## Excerpted records:

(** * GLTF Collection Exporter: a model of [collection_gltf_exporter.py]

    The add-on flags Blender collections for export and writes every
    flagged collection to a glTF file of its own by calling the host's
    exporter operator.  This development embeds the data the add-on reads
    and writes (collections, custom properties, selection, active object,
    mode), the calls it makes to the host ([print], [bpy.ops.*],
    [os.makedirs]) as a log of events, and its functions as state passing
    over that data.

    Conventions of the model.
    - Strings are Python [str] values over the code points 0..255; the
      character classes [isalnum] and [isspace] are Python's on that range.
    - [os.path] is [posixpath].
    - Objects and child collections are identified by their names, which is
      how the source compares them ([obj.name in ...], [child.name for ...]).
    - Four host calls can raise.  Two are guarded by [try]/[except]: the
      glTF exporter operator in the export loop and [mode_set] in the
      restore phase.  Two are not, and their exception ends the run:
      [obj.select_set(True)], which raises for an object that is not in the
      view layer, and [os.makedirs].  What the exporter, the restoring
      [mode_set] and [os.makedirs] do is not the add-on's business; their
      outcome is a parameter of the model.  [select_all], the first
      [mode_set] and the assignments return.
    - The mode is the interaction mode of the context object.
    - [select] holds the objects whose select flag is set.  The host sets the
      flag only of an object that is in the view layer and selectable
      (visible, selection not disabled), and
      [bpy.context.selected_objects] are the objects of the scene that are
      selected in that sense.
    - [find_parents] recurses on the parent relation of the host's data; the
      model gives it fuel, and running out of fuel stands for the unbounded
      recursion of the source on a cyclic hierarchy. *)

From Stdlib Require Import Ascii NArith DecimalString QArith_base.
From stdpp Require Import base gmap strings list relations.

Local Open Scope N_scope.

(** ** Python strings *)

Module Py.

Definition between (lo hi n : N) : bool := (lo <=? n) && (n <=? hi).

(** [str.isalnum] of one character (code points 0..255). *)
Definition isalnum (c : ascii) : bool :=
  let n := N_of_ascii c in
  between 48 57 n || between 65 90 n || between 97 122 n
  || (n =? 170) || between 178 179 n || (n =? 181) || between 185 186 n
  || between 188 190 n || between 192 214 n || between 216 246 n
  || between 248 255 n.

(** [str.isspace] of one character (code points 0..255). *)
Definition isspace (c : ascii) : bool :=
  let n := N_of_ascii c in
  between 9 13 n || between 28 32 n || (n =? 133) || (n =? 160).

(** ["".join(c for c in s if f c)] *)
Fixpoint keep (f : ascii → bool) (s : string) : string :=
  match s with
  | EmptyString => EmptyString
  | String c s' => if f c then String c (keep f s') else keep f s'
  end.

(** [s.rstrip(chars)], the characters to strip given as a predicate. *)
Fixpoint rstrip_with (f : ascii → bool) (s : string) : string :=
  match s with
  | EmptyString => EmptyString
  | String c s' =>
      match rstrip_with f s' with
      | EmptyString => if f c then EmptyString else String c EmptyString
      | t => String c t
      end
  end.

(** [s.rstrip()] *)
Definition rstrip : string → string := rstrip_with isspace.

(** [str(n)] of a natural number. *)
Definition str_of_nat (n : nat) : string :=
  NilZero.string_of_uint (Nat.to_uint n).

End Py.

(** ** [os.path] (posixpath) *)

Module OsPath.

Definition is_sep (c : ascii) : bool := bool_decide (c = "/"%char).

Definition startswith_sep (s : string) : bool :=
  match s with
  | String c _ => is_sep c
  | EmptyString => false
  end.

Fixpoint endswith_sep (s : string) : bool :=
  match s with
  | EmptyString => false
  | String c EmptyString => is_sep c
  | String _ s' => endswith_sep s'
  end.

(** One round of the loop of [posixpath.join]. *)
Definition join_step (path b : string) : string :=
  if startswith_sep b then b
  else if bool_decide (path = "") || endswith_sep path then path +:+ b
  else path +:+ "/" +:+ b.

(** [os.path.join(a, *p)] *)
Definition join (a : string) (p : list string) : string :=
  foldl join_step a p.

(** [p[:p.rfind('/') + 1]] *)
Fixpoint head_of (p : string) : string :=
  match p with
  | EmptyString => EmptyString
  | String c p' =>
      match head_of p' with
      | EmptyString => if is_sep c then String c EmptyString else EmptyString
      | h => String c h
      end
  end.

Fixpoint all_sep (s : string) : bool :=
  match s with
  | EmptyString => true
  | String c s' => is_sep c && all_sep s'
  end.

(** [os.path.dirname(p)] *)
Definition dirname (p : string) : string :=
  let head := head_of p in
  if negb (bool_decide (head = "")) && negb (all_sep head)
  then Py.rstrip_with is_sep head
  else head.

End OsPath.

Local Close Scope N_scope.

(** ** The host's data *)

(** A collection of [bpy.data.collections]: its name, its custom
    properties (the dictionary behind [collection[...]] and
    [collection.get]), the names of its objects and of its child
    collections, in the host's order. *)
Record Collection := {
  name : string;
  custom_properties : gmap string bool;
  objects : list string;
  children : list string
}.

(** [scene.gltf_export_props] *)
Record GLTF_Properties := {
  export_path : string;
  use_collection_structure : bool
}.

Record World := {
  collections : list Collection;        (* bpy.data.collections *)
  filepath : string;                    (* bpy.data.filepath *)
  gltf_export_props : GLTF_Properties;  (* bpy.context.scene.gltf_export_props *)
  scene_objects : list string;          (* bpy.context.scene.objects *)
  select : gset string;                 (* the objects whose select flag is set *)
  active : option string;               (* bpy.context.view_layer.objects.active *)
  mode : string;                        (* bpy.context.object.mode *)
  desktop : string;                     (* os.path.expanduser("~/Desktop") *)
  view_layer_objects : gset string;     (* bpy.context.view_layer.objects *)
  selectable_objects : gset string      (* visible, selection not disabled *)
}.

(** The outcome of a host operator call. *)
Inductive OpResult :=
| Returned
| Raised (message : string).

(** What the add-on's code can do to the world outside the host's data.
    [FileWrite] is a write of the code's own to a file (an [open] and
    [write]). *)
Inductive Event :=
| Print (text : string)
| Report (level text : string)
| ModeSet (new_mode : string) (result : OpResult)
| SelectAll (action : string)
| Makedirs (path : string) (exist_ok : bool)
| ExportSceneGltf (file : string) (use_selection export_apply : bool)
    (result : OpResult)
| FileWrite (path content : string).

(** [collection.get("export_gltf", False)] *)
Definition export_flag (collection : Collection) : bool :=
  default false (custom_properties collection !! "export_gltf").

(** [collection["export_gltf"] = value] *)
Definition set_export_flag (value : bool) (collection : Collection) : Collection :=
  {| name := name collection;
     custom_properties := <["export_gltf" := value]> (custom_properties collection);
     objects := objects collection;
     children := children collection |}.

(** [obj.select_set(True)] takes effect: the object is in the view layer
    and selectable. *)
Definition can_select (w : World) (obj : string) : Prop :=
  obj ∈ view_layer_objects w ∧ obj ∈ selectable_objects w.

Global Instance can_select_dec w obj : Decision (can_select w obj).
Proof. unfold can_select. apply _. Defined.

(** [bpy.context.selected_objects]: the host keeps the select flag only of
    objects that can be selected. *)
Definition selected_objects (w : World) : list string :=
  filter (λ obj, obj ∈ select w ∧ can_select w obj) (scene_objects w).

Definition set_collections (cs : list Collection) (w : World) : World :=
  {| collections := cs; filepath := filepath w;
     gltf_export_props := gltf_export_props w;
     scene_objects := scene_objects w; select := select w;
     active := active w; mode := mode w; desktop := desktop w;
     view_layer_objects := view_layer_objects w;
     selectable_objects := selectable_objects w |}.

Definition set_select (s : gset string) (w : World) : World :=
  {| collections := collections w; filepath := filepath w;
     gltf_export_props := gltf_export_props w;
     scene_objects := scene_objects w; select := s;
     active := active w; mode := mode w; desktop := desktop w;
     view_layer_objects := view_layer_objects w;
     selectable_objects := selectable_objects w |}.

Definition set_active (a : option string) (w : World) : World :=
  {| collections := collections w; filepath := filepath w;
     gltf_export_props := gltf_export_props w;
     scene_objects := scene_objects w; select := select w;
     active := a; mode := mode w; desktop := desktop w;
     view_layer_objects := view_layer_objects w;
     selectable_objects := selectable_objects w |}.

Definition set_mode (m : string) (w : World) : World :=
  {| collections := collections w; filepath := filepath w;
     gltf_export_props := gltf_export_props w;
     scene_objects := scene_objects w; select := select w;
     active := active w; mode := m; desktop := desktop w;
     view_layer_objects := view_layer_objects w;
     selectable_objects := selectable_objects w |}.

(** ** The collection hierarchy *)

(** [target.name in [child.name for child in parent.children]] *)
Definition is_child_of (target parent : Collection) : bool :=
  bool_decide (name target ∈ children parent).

## Your task:
Write out every line of the data that holds the word "then".

## Output for this exercise:
  | String c s' => if f c then String c (keep f s') else keep f s'
      | EmptyString => if f c then EmptyString else String c EmptyString
  if startswith_sep b then b
  else if bool_decide (path = "") || endswith_sep path then path +:+ b
      | EmptyString => if is_sep c then String c EmptyString else EmptyString
  then Py.rstrip_with is_sep head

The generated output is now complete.